## Directions for this task
From the data underneath, reproduce exactly the stretch that begins at the line with "Forall (fun e => linear_ok" and ends after the line with "Ltac linear_split Hl".

## Dataset
Lemma binds_match_array es r wrap l :
  Forall linear_ok es -> from_option linear_ok True r ->
  forallb linear es = true -> (match r with Some q => linear q | None => true end) = true ->
  NoDup (flat_map vars es ++ match r with Some q => vars q | None => [] end) ->
  binds (flat_map vars es ++ match r with Some q => vars q | None => [] end)
    (match_array matches es (match r with Some q => Some (matches q) | None => None end) wrap l).
Proof.
  intros Hall Hr H1 H2 Hnd. unfold match_array. destruct r as [q|].
  - apply binds_if, binds_conj; [done| |by apply Hr]. apply binds_match_all; [done..|by eapply NoDup_app_l].
  - rewrite app_nil_r in *. by apply binds_match_all.
Qed.

Lemma binds_keyed es r v (kind : bool) :
  Forall (fun e => linear_ok e.2) es -> from_option linear_ok True r ->
  forallb (fun e => linear e.2) es = true -> (match r with Some q => linear q | None => true end) = true ->
  NoDup (flat_map (fun e => vars e.2) es ++ match r with Some q => vars q | None => [] end) ->
  binds (flat_map (fun e => vars e.2) es ++ match r with Some q => vars q | None => [] end)
    (if kind
     then conj (match_entries matches v es)
            (match r with Some q => matches q (struct_rest v (excluded_keys es)) | None => Some [] end)
     else None).
Proof.
  intros Hall Hr H1 H2 Hnd. apply binds_if, binds_conj; [done| |].
  - apply binds_match_entries; [done..|by eapply NoDup_app_l].
  - destruct r as [q|]; [by apply Hr|apply binds_nil].
Qed.

Lemma binds_or alts v :
  Forall linear_ok alts -> forallb linear alts = true ->
  binds (flat_map vars alts) (first_some (fun q => matches q v) alts).
Proof.
  induction 1 as [|a alts Ha _ IH]; simpl; [intros _; apply binds_None|].
  intros [H1 H2]%andb_true_iff. destruct (matches a v) as [e|] eqn:E.
  - rewrite <- E. eapply binds_weaken; [|by apply Ha]. intros b Hb. apply elem_of_app. by left.
  - eapply binds_weaken; [|by apply IH]. intros b Hb. apply elem_of_app. by right.
Qed.

Ltac linear_split Hl :=
  apply andb_true_iff in Hl as [[? ?]%andb_true_iff ?%bool_decide_eq_true].

Lemma matches_linear p : linear_ok p.
Proof.
  induction p using HirPattern_nested_ind; intros Hl v; simpl in Hl; cbn [matches vars].
  - apply binds_nil.
  - apply binds_if, binds_nil.
  - apply binds_if, binds_nil.
  - intros e [= <-]. split; [apply NoDup_singleton|done].
  - linear_split Hl. destruct v; try apply binds_None. apply binds_conj; [done|by apply IHp1|by apply IHp2].
  - linear_split Hl. apply binds_match_list; [done..|]. intros w. destruct r; [by apply H0|].
    apply binds_if, binds_nil.
  - linear_split Hl. destruct v; try apply binds_None. by apply binds_match_array.
  - linear_split Hl. destruct v; try apply binds_None. by apply binds_match_array.
  - linear_split Hl. by apply binds_keyed.
  - linear_split Hl. by apply binds_keyed.
  - apply binds_if. by apply IHp.
  - apply binds_if. by apply IHp.
  - eapply binds_weaken; [|by apply binds_or]. intros b Hb. by apply elem_of_remove_dups.
Qed.

(** ** The rows of the arms *)

Lemma regular_width p : regular p = true -> width_ok p = true.
Proof.
  assert (Hlist : forall es, Forall (fun p => regular p = true -> width_ok p = true) es ->
    forallb regular es = true -> forallb width_ok es = true).
  { induction 1 as [|q es Hq _ IH]; simpl; [done|]. intros [H1 H2]%andb_true_iff. by rewrite Hq, IH. }
  assert (Hentries : forall es : list (PatternKey * HirPattern),
    Forall (fun e => regular e.2 = true -> width_ok e.2 = true) es ->
    forallb (fun e => regular e.2) es = true -> forallb (fun e => width_ok e.2) es = true).
  { induction 1 as [|q es Hq _ IH]; simpl; [done|]. intros [H1 H2]%andb_true_iff. by rewrite Hq, IH. }
  assert (Hrest : forall r, simple_rest r = true -> match r with Some q => width_ok q | None => true end = true).
  { by intros [[]|]. }
  induction p using HirPattern_nested_ind; simpl; try done.
  - intros [H1 H2]%andb_true_iff. by rewrite IHp1, IHp2.
  - intros [[_ H1]%andb_true_iff H2]%andb_true_iff. rewrite Hlist by done. by destruct r; auto.
  - intros [[-> H1]%andb_true_iff H2]%andb_true_iff. rewrite Hlist by done. by destruct r; auto.
  - intros [[-> H1]%andb_true_iff H2]%andb_true_iff. rewrite Hlist by done. by destruct r; auto.
  - intros [[_ H1]%andb_true_iff H2]%andb_true_iff. rewrite Hentries by done. by apply Hrest.
  - intros [[_ H1]%andb_true_iff H2]%andb_true_iff. rewrite Hentries by done. by apply Hrest.
  - induction H as [|a alts Ha _ IH]; simpl; [done|].
    intros [[_ H1]%andb_true_iff H2]%andb_true_iff. by rewrite Ha, IH.
Qed.

Lemma narrow_flat_map {A} (f : A -> list Constructor) (l : list A) :
  Forall (fun a => Forall narrow (f a)) l -> Forall narrow (flat_map f l).
Proof. induction 1; simpl; [constructor|by apply Forall_app]. Qed.

Lemma width_narrow p : width_ok p = true -> Forall narrow (ctors_in p).
Proof.
  assert (Hlist : forall es, Forall (fun p => width_ok p = true -> Forall narrow (ctors_in p)) es ->
    forallb width_ok es = true -> Forall narrow (flat_map ctors_in es)).
  { induction 1 as [|q es Hq _ IH]; simpl; [done|]. intros [H1 H2]%andb_true_iff. apply Forall_app. auto. }
  assert (Hentries : forall es : list (PatternKey * HirPattern),
    Forall (fun e => width_ok e.2 = true -> Forall narrow (ctors_in e.2)) es ->
    forallb (fun e => width_ok e.2) es = true -> Forall narrow (flat_map (fun e => ctors_in e.2) es)).
  { induction 1 as [|q es Hq _ IH]; simpl; [done|]. intros [H1 H2]%andb_true_iff. apply Forall_app. auto. }
  induction p using HirPattern_nested_ind; simpl; try done; try (by repeat constructor).
  - intros [H1 H2]%andb_true_iff. constructor; [done|]. apply Forall_app. auto.
  - intros [H1 H2]%andb_true_iff. do 2 (constructor; [done|]). apply Forall_app. split; [auto|]. by destruct r; auto.
  - intros [[H1%N.ltb_lt H2]%andb_true_iff H3]%andb_true_iff. constructor; [by destruct r|].
    apply Forall_app. split; [auto|]. by destruct r; auto.
  - intros [[H1%N.ltb_lt H2]%andb_true_iff H3]%andb_true_iff. constructor; [by destruct r|].
    apply Forall_app. split; [auto|]. by destruct r; auto.
  - intros [H1 H2]%andb_true_iff. constructor; [done|]. apply Forall_app. split; [auto|]. by destruct r; auto.
  - intros [H1 H2]%andb_true_iff. constructor; [done|]. apply Forall_app. split; [auto|]. by destruct r; auto.
  - intros Hw. constructor; [done|auto].
  - intros Hw. constructor; [done|auto].
  - auto.
Qed.

(** Every row of the arms is one alternative of one of them. *)
Lemma from_arms_rows i arms row :
  row ∈ from_arms_at i arms ->
  exists p g q k, (p, g) ∈ arms /\ q ∈ expand_or_pattern p /\ row = PatternRow_new [q] g k.
Proof.
  revert i. induction arms as [|[p g] arms IH]; intros i; simpl; [by intros ?%not_elem_of_nil|].
  intros [Hin|Hin]%elem_of_app.
  - apply list_elem_of_In, in_map_iff in Hin as (q & <- & Hq). exists p, g, q, i.
    split_and!; [by left|by apply list_elem_of_In|done].
  - destruct (IH _ Hin) as (p' & g' & q & k & Hin' & Hq & ->). exists p', g', q, k.
    split_and!; [by right|done|done].
Qed.

Record regular_row (U : list Constructor) (q : HirPattern) (g : bool) : Prop := {
  rr_regular : regular q = true;
  rr_linear : linear q = true;
  rr_guard : g = true -> or_free q = true;
  rr_ctors : ctors_in q ⊆ U }.

Lemma regular_arms_row arms p g q :
  regular_arms arms = true -> (p, g) ∈ arms -> q ∈ expand_or_pattern p -> regular_row (arm_ctors arms) q g.
Proof.
  intros [Hall _]%andb_true_iff Hin Hq. rewrite forallb_forall in Hall.
  specialize (Hall (p, g) (proj1 (list_elem_of_In _ _) Hin)). unfold regular_arm in Hall. simpl in Hall.
  rewrite forallb_forall in Hall. specialize (Hall q (proj1 (list_elem_of_In _ _) Hq)).
  apply andb_true_iff in Hall as [[H1 H2]%andb_true_iff H3]. constructor; [done|done| |].
  - intros ->. done.
  - intros c Hc. apply list_elem_of_In, in_flat_map. exists (p, g). split; [by apply list_elem_of_In|].
    apply in_flat_map. exists q. by rewrite <- !list_elem_of_In.
Qed.

Lemma arm_ctors_narrow arms : regular_arms arms = true -> Forall narrow (arm_ctors arms).
Proof.
  intros Hr. apply narrow_flat_map, Forall_forall. intros [p g] Hin.
  apply narrow_flat_map, Forall_forall. intros q Hq.
  apply width_narrow, regular_width, (rr_regular _ _ _ (regular_arms_row arms p g q Hr Hin Hq)).
Qed.

Lemma single_row_env v q g k : row_env v (PatternRow_new [q] g k) [v] = matches q v.
Proof. unfold row_env, PatternRow_new. simpl. by rewrite conj_nil_r, conj_nil_l. Qed.

Lemma from_arms_ok arms v :
  regular_arms arms = true -> Forall (row_ok v (arm_ctors arms) [v]) (from_arms arms).
Proof.
  intros Hr. apply Forall_forall. intros row (p & g & q & k & Hin & Hq & ->)%from_arms_rows.
  destruct (regular_arms_row arms p g q Hr Hin Hq) as [H1 H2 H3 H4]. constructor; simpl; [done| |by eexists|].
  - by apply Forall_singleton.
  - intros Hg. split; [by apply Forall_singleton, H3|]. intros e He. rewrite single_row_env in He.
    by apply (matches_linear q H2 v).
Qed.

Lemma from_arms_shape arms : regular_arms arms = true -> Forall (shape 1) (from_arms arms).
Proof.
  intros Hr. apply Forall_forall. intros row (p & g & q & k & Hin & Hq & ->)%from_arms_rows.
  split; [done|]. apply Forall_singleton, (rr_regular _ _ _ (regular_arms_row arms p g q Hr Hin Hq)).
Qed.

(** ** The sequential lowering is the first matching row *)

Definition result_of (x : option (nat * Env)) : MatchResult :=
  match x with Some (i, e) => Selected i (slots e) | None => MatchError end.

Lemma try_alternatives_spec guard v i g alts tl :
  Forall (fun q => width_ok q = true) alts ->
  try_alternatives guard v i g (result_of (first_match guard v tl [v])) alts
  = result_of (first_match guard v (List.map (fun q => PatternRow_new [q] g i) alts ++ tl) [v]).
Proof.
  induction 1 as [|q alts Hq _ IH]; [done|]. cbn [try_alternatives List.map app first_match].
  rewrite (lower_pattern_match_lowers q Hq v), single_row_env.
  destruct (matches q v) as [e|]; simpl; [|exact IH]. destruct (negb g || guard i (slots e)); [done|exact IH].
Qed.

Lemma run_arms_spec guard v i arms :
  Forall (fun arm => Forall (fun q => width_ok q = true) (expand_or_pattern arm.1)) arms ->
  run_arms guard v i arms = result_of (first_match guard v (from_arms_at i arms) [v]).
Proof.
  intros Hall. revert i. induction Hall as [|[p g] arms Hp _ IH]; intros i; [done|].
  cbn [run_arms from_arms_at]. rewrite IH. by apply try_alternatives_spec.
Qed.

Lemma regular_arms_width arms :
  regular_arms arms = true ->
  Forall (fun arm => Forall (fun q => width_ok q = true) (expand_or_pattern arm.1)) arms.
Proof.
  intros Hr. apply Forall_forall. intros [p g] Hin. apply Forall_forall. intros q Hq.
  apply regular_width, (rr_regular _ _ _ (regular_arms_row arms p g q Hr Hin Hq)).
Qed.

Lemma first_match_linear guard v rows i e :
  Forall (fun row => unambiguous v row [v]) rows -> first_match guard v rows [v] = Some (i, e) -> NoDup (e.*1).
Proof.
  induction 1 as [|row rows Hrow _ IH]; [done|]. simpl.
  destruct (row_env v row [v]) as [e'|] eqn:He; [|done].
  destruct (negb _ || _); [|done]. intros [= _ ->]. by apply Hrow.
Qed.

## Response below
  Forall (fun e => linear_ok e.2) es -> from_option linear_ok True r ->
  forallb (fun e => linear e.2) es = true -> (match r with Some q => linear q | None => true end) = true ->
  NoDup (flat_map (fun e => vars e.2) es ++ match r with Some q => vars q | None => [] end) ->
  binds (flat_map (fun e => vars e.2) es ++ match r with Some q => vars q | None => [] end)
    (if kind
     then conj (match_entries matches v es)
            (match r with Some q => matches q (struct_rest v (excluded_keys es)) | None => Some [] end)
     else None).
Proof.
  intros Hall Hr H1 H2 Hnd. apply binds_if, binds_conj; [done| |].
  - apply binds_match_entries; [done..|by eapply NoDup_app_l].
  - destruct r as [q|]; [by apply Hr|apply binds_nil].
Qed.

Lemma binds_or alts v :
  Forall linear_ok alts -> forallb linear alts = true ->
  binds (flat_map vars alts) (first_some (fun q => matches q v) alts).
Proof.
  induction 1 as [|a alts Ha _ IH]; simpl; [intros _; apply binds_None|].
  intros [H1 H2]%andb_true_iff. destruct (matches a v) as [e|] eqn:E.
  - rewrite <- E. eapply binds_weaken; [|by apply Ha]. intros b Hb. apply elem_of_app. by left.
  - eapply binds_weaken; [|by apply IH]. intros b Hb. apply elem_of_app. by right.
Qed.

Ltac linear_split Hl :=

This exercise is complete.